● Directions
Only one number is wanted here: how many lines of the data hold "truthyString".

(Saved entries)
# # # # # # #
(** * ARIA: risk engine, signal aggregation and workflow orchestration

    A shallow embedding of the parts of the ARIA agent that carry its
    invariants:

    - [RiskEngine] (the module ./risk-engine.js, whose text follows the
      agent in agent/src/aria-agent.ts): [assess], [recordAction];
    - the composite aggregation of [fetchSentiment]
      (merchant/src/providers/sentiment.ts);
    - [ToolExecutor.executeTool] (agent/src/tool-executor.ts);
    - the phases of [AriaAgent.run] (agent/src/aria-agent.ts);
    - the rest of [RiskEngine]: [getBudgetStatus], [getAuditTrail],
      [resetDaily];
    - the cache of the sentiment provider, [fetchOnChainSignals] and the
      whole of [fetchSentiment];
    - the decision rule of [fallbackReasoning] (agent/src/aria-agent.ts);
    - the mandate handlers of the merchant server
      (merchant/src/server.ts).

    Conventions of the embedding.

    - A JavaScript [number] is an exact rational [Q].  NaN, the infinities
      and rounding are outside the model; a division whose result would not
      be a finite number is made visible as [None] by [jsDiv].
    - [Date.now()] is an input: every function that reads the clock takes
      the value it reads as an argument.
    - [Number.prototype.toFixed] and the conversion of a number to a string
      in a template literal depend on the binary representation of the
      number; they are taken as an interface, [NumberFormat].
    - The network (tool catalogue, language model, mandate endpoint, paid
      tool calls) is an input too: the record [Env] holds what each external
      call returns or throws.  The observer hook [onEvent] and the console
      are not modelled.
    - Mutable objects are threaded explicitly; a thrown exception keeps the
      mutations made before it, as in JavaScript. *)

From Stdlib Require Import QArith Qabs Qround ZArith Lia Lqa.
From stdpp Require Import base option list strings pretty gmap.

Open Scope Q_scope.
Set Warnings "-register-all".

(** ** Numbers *)

(** [x > y] and [x < y] on numbers, as booleans. *)
Definition Qgtb (x y : Q) : bool := negb (Qle_bool x y).
Definition Qltb (x y : Q) : bool := negb (Qle_bool y x).

(** [a / b]; [None] stands for a result that is not a finite number. *)
Definition jsDiv (a b : Q) : option Q :=
  if Qeq_bool b 0 then None else Some (a / b).

(** [toFixed] and the string conversion of template literals. *)
Class NumberFormat := {
  toFixed : Q -> nat -> string;
  numToString : Q -> string
}.

(** A decimal instance for exact rationals: [toFixed] rounds half away
    from zero at the requested digit, and a number is printed as an integer
    when it is one, else with its decimal expansion cut after twenty
    digits. *)
Definition padZeros (width : nat) (s : string) : string :=
  String.concat EmptyString (replicate (width - String.length s) "0") +:+ s.

Definition decimalToFixed (q : Q) (digits : nat) : string :=
  let scale := (10 ^ Z.of_nat digits)%Z in
  let scaled := Qfloor (Qabs q * inject_Z scale + (1 # 2)) in
  (if Qltb q 0 then "-" else EmptyString)
    +:+ pretty (scaled / scale)%Z
    +:+ (match digits with
         | O => EmptyString
         | _ => "." +:+ padZeros digits (pretty (scaled mod scale)%Z)
         end).

Fixpoint fractionDigits (fuel : nat) (num den : Z) : string :=
  match fuel with
  | O => EmptyString
  | S fuel' =>
      if (num =? 0)%Z then EmptyString
      else pretty (num * 10 / den)%Z +:+ fractionDigits fuel' (num * 10 mod den)%Z den
  end.

Definition decimalToString (q : Q) : string :=
  let num := Z.abs (Qnum q) in
  let den := Z.pos (Qden q) in
  (if Qltb q 0 then "-" else EmptyString)
    +:+ pretty (num / den)%Z
    +:+ (if (num mod den =? 0)%Z then EmptyString
         else "." +:+ fractionDigits 20 (num mod den)%Z den).

Definition decimalFormat : NumberFormat :=
  {| toFixed := decimalToFixed; numToString := decimalToString |}.

(** ** Risk engine (class [RiskEngine]) *)

Record RiskPolicy := {
  dailyLimitUSD : Q;
  perTransactionLimitUSD : Q;
  maxAutoApproveUSD : Q;
  allowedTokens : list string;
  allowedChains : list string;
  maxSlippageBps : Q;
  requireApprovalAboveUSD : Q;
  allowedCategories : list string;
  cooldownMs : Q
}.

Inductive RiskLevel := low | medium | high | critical.

Record BudgetImpact := {
  before : Q;
  after : Q;
  percentUsed : option Q
}.

Record RiskAssessment := {
  action : string;
  estimatedCostUSD : Q;
  riskLevel : RiskLevel;
  approved : bool;
  reason : string;
  policyViolations : list string;
  budgetImpact : BudgetImpact
}.

(** The optional [metadata] argument of [assess]. *)
Record Metadata := {
  category : option string;
  token : option string;
  chain : option string;
  slippageBps : option Q
}.

Record ActionLogEntry := {
  log_timestamp : Z;
  log_action : string;
  log_costUSD : Q;
  log_approved : bool
}.

Record RiskEngine := {
  policy : RiskPolicy;
  dailySpent : Q;
  lastActionTimestamp : Z;
  actionLog : list ActionLogEntry
}.

Definition DEFAULT_POLICY : RiskPolicy := {|
  dailyLimitUSD := 50;
  perTransactionLimitUSD := 5;
  maxAutoApproveUSD := 1;
  allowedTokens := ["USDC"; "ETH"; "WETH"; "AERO"; "cbETH"];
  allowedChains := ["base"; "base-sepolia"; "ethereum"; "arbitrum"; "skale-nebula"];
  maxSlippageBps := 100;
  requireApprovalAboveUSD := 5;
  allowedCategories := ["market-data"; "sentiment"; "routing"; "execution"; "analytics"];
  cooldownMs := 1000
|}.

(** [new RiskEngine(policy)], the policy already merged with the defaults. *)
Definition newRiskEngine (p : RiskPolicy) : RiskEngine :=
  {| policy := p; dailySpent := 0; lastActionTimestamp := 0%Z; actionLog := [] |}.

(** A string in a condition is true when it is not empty, a number when it
    is not zero; an absent field is false. *)
Definition truthyString (s : option string) : option string :=
  match s with
  | Some s' => if bool_decide (s' = EmptyString) then None else Some s'
  | None => None
  end.

Definition truthyNumber (n : option Q) : option Q :=
  match n with
  | Some q => if Qeq_bool q 0 then None else Some q
  | None => None
  end.

(** The two locals of [assess]: [violations] and [riskLevel]. *)
Definition Verdict : Type := list string * RiskLevel.

(** [violations.push(msg); riskLevel = lvl] *)
Definition flag (msg : string) (lvl : RiskLevel) (v : Verdict) : Verdict :=
  (v.1 ++ [msg], lvl).

(** [violations.push(msg)] *)
Definition note (msg : string) (v : Verdict) : Verdict :=
  (v.1 ++ [msg], v.2).

Section RiskEngineMethods.
Context `{NumberFormat}.

Definition checkDailyLimit (e : RiskEngine) (cost : Q) (v : Verdict) : Verdict :=
  if Qgtb (dailySpent e + cost) (dailyLimitUSD (policy e)) then
    flag ("Daily limit exceeded: $" +:+ toFixed (dailySpent e) 2 +:+ " + $"
            +:+ toFixed cost 2 +:+ " > $" +:+ numToString (dailyLimitUSD (policy e)))
         critical v
  else v.

Definition checkPerTransaction (e : RiskEngine) (cost : Q) (v : Verdict) : Verdict :=
  if Qgtb cost (perTransactionLimitUSD (policy e)) then
    flag ("Per-transaction limit exceeded: $" +:+ toFixed cost 2 +:+ " > $"
            +:+ numToString (perTransactionLimitUSD (policy e)))
         high v
  else v.

Definition checkCooldown (e : RiskEngine) (now : Z) (v : Verdict) : Verdict :=
  let timeSinceLastAction := (now - lastActionTimestamp e)%Z in
  if Qltb (inject_Z timeSinceLastAction) (cooldownMs (policy e))
     && (0 <? lastActionTimestamp e)%Z then
    note ("Cooldown not met: " +:+ numToString (inject_Z timeSinceLastAction)
            +:+ "ms < " +:+ numToString (cooldownMs (policy e)) +:+ "ms") v
  else v.

Definition checkCategory (e : RiskEngine) (m : option Metadata) (v : Verdict) : Verdict :=
  match truthyString (m ≫= category) with
  | Some c =>
      if negb (bool_decide (c ∈ allowedCategories (policy e))) then
        flag ("Category not allowed: " +:+ c) high v
      else v
  | None => v
  end.

Definition checkToken (e : RiskEngine) (m : option Metadata) (v : Verdict) : Verdict :=
  match truthyString (m ≫= token) with
  | Some t =>
      if negb (bool_decide (t ∈ allowedTokens (policy e))) then
        flag ("Token not allowed: " +:+ t) high v
      else v
  | None => v
  end.

Definition checkChain (e : RiskEngine) (m : option Metadata) (v : Verdict) : Verdict :=
  match truthyString (m ≫= chain) with
  | Some c =>
      if negb (bool_decide (c ∈ allowedChains (policy e))) then
        flag ("Chain not allowed: " +:+ c) high v
      else v
  | None => v
  end.

Definition checkSlippage (e : RiskEngine) (m : option Metadata) (v : Verdict) : Verdict :=
  match truthyNumber (m ≫= slippageBps) with
  | Some bps =>
      if Qgtb bps (maxSlippageBps (policy e)) then
        flag ("Slippage too high: " +:+ numToString bps +:+ "bps > "
                +:+ numToString (maxSlippageBps (policy e)) +:+ "bps")
             (match v.2 with low => medium | l => l end) v
      else v
  | None => v
  end.

(** "Determine risk level based on cost" *)
Definition costTier (e : RiskEngine) (cost : Q) (v : Verdict) : Verdict :=
  match v.2 with
  | low =>
      if Qgtb cost (requireApprovalAboveUSD (policy e)) then (v.1, high)
      else if Qgtb cost (maxAutoApproveUSD (policy e)) then (v.1, medium)
      else v
  | _ => v
  end.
# # # # # # #
● Response below
4